Effetti riforma Fornero: boom di licenziamenti e di cause di lavoro. Giovani sempre più precari
Boom di licenziamenti, sempre più ‘paletti’ all’ingresso dei giovani nel mercato del lavoro e aumento dei passaggi giudiziari nelle cause di lavoro. Sono questi gli effetti della riforma del lavoro ‘targata’ Fornero, secondo Tommaso Dilonardo, avvocato del lavoro, fondatore e presidente di ‘Work in Progress’, Centro di ricerche sociali sul lavoro e le nuove forme di occupazione, che ha lanciato nelle scorse settimane un sondaggio rivolto ai giovani tra i 18 e i 35 anni, per far luce sui loro atteggiamenti nei confronti del mondo del lavoro.
Progetto realizzato in collaborazione con FondItalia, Fondo paritetico per la formazione continua, e seguito dai media partners Labitalia e ‘Walk on Job’, magazine di attualità, università e mondo del lavoro. Un sondaggio, spiega Dilonardo, che punta a verificare statisticamente quelle che sono esperienze vissute in prima persona nelle aule dei tribunali durante le cause di lavoro.

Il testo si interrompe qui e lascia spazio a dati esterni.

(** X7.  The version of [components/HandTracker.tsx] does care: in a frame
    turned upside down every finger that was extended reads as curled
    and every curled one as extended, while the pinch distance is the
    same; so a hand whose index is extended (as in THREE, TWO, POINT
    and OPEN), held upside down, is labelled PINCH when the pinch
    distance is below 0.05 and IDLE otherwise.  The wrist-distance
    version reads the same rule flags from both frames. *)
Theorem vertical_version_fails_upside_down (f : list Landmark.t) (s : AppState) :
  (21 <= List.length f)%nat ->
  let g := map Transform.upsideDown f in
  (forall t p : nat, (t < 21)%nat -> (p < 21)%nat ->
      HandTracker.isExtended g t p = HandTracker.isCurled f t p
      /\ HandTracker.isCurled g t p = HandTracker.isExtended f t p)
  /\ HandTracker.pinchDist g = HandTracker.pinchDist f
  /\ (HandTracker.isExtended f 8 6 = true ->
      gestureStatus (snd (HandTracker.predictWebcam [g] s))
      = if Rltb (HandTracker.pinchDist f) 0.05 then "PINCH" else "IDLE")
  /\ Spec.wrist_rules g = Spec.wrist_rules f.
Proof.
  intros Hf g.
  assert (Hswap : forall t p : nat, (t < 21)%nat -> (p < 21)%nat ->
      HandTracker.isExtended g t p = HandTracker.isCurled f t p
      /\ HandTracker.isCurled g t p = HandTracker.isExtended f t p).
  { intros t p Ht Hp. unfold HandTracker.isExtended, HandTracker.isCurled, Rgtb, g.
    rewrite !pt_map by lia. cbn [Transform.upsideDown Landmark.y].
    split; apply Rltb_mirror. }
  assert (Hdist : HandTracker.pinchDist g = HandTracker.pinchDist f).
  { unfold HandTracker.pinchDist, g. rewrite !pt_map by lia.
    cbn [Transform.upsideDown Landmark.x Landmark.y]. f_equal. ring. }
  split; [exact Hswap|]. split; [exact Hdist|]. split.
  - intros Hindex.
    assert (Hg : (21 <= List.length g)%nat) by (unfold g; rewrite length_map; exact Hf).
    rewrite (predictWebcam_long g s Hg). cbn [snd]. rewrite prescribed_gestureStatus.
    unfold Spec.vertical_rules.
    assert (Hno : HandTracker.isExtended g 8 6 = false).
    { rewrite (proj1 (Hswap 8 6 ltac:(lia) ltac:(lia)))%nat.
      unfold HandTracker.isExtended in Hindex. unfold HandTracker.isCurled.
      apply Rltb_true in Hindex. apply Rgtb_false. lra. }
    rewrite Hno, Hdist. cbn [andb Spec.first_match].
    destruct (Rltb (HandTracker.pinchDist f) 0.05); reflexivity.
  - unfold Spec.wrist_rules, HandTrackerWrist.indexOpen, HandTrackerWrist.middleOpen,
      HandTrackerWrist.ringOpen, HandTrackerWrist.pinkyOpen, HandTrackerWrist.isPinch,
      HandTrackerWrist.extended, g.
    rewrite !pt_map by lia. cbn [Transform.upsideDown Landmark.x Landmark.y].
    repeat match goal with
      | |- context [(1 - ?a - (1 - ?b)) ^ 2] =>
          replace ((1 - a - (1 - b)) ^ 2) with ((a - b) ^ 2) by ring
      end.
    reflexivity.
Qed.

“Stiamo assistendo nelle aule di tribunale ma anche nelle commissioni territoriali delle direzioni provinciali del lavoro -spiega Dilonardo- a una grande crescita dei licenziamenti tra gli ultracinquantenni. Questo perchè alle aziende costano molto di più rispetto ai colleghi giovani e, inoltre, dopo la legge Fornero, non è più prevista la reintegra. Se l’obiettivo del governo -sottolinea- era di agevolare l’uscita dal mercato del lavoro, allora ci sono riusciti”. Ma i problemi creati dalla riforma, secondo Dilonardo, non riguardano solo l’uscita dal mercato del lavoro. “Allo stesso tempo -spiega Dilonardo- non è stata agevolata però in modo elastico l’entrata nel mondo del lavoro dei giovani, anzi. Questo perchè prima i contratti a progetto e simili venivano sì stipulati in modo illegittimo, ma consentivano l’ingresso nel mercato del lavoro”. ”La legge – avverte – ha irrigidito i parametri e adesso gli imprenditori sono più timorosi nell’addotare questa forma per la paura della trasformazione del contratto a tempo indeterminato. E anche per il contratto a termine -spiega- che prima era possibile vedersi prorogare fino a 36 mesi, adesso è stipulabile solo per 12, non aiutando così i giovani che perdono sostanzialmente 24 mesi di possibile lavoro”.
In sostanza, sottolinea Dilonardo, “stanno emergendo vizi della legge che non apparivano all’inizio”. ”Ad esempio, prima della riforma un lavoratore che si riteneva ingiustamente licenziato – spiega – poteva fare ricorso contro il licenziamento e chiedere anche il Tfr. Adesso non più: il lavoratore deve fare due ricorsi separati e distinti, e questo di certo non aiuta l’allegerimento del lavoro dei tribunali”. E di certo, secondo Dilonardo, non aiuta l’ingorgo delle aule giudiziarie un altro aspetto che sta emergendo tra le pieghe della rifoma. ”Supponiamo -spiega Dilonardo- che il lavoratore fa ricorso contro il suo licenziamento che considera illegittimo. Se il ricorso viene rigettato, adesso non deve presentare un nuovo ricorso a un tribunale superiore, ma, in teoria, allo stesso ufficio giudiziario. E quindi da tre gradi di giudizio che c’erano prima, adesso sono quattro”. ”Però i tribunali di Milano e Monza hanno deciso di fare i ricorsi davanti allo stesso giudice ‘fisico’ del primo grado, e non davanti allo stesso ufficio giudiziario, e in questo caso si tratta di un vero e proprio passaggio burocratico, visto che un giudizio da parte di uno stesso giudice -conclude- non cambia da un momento all’altro”.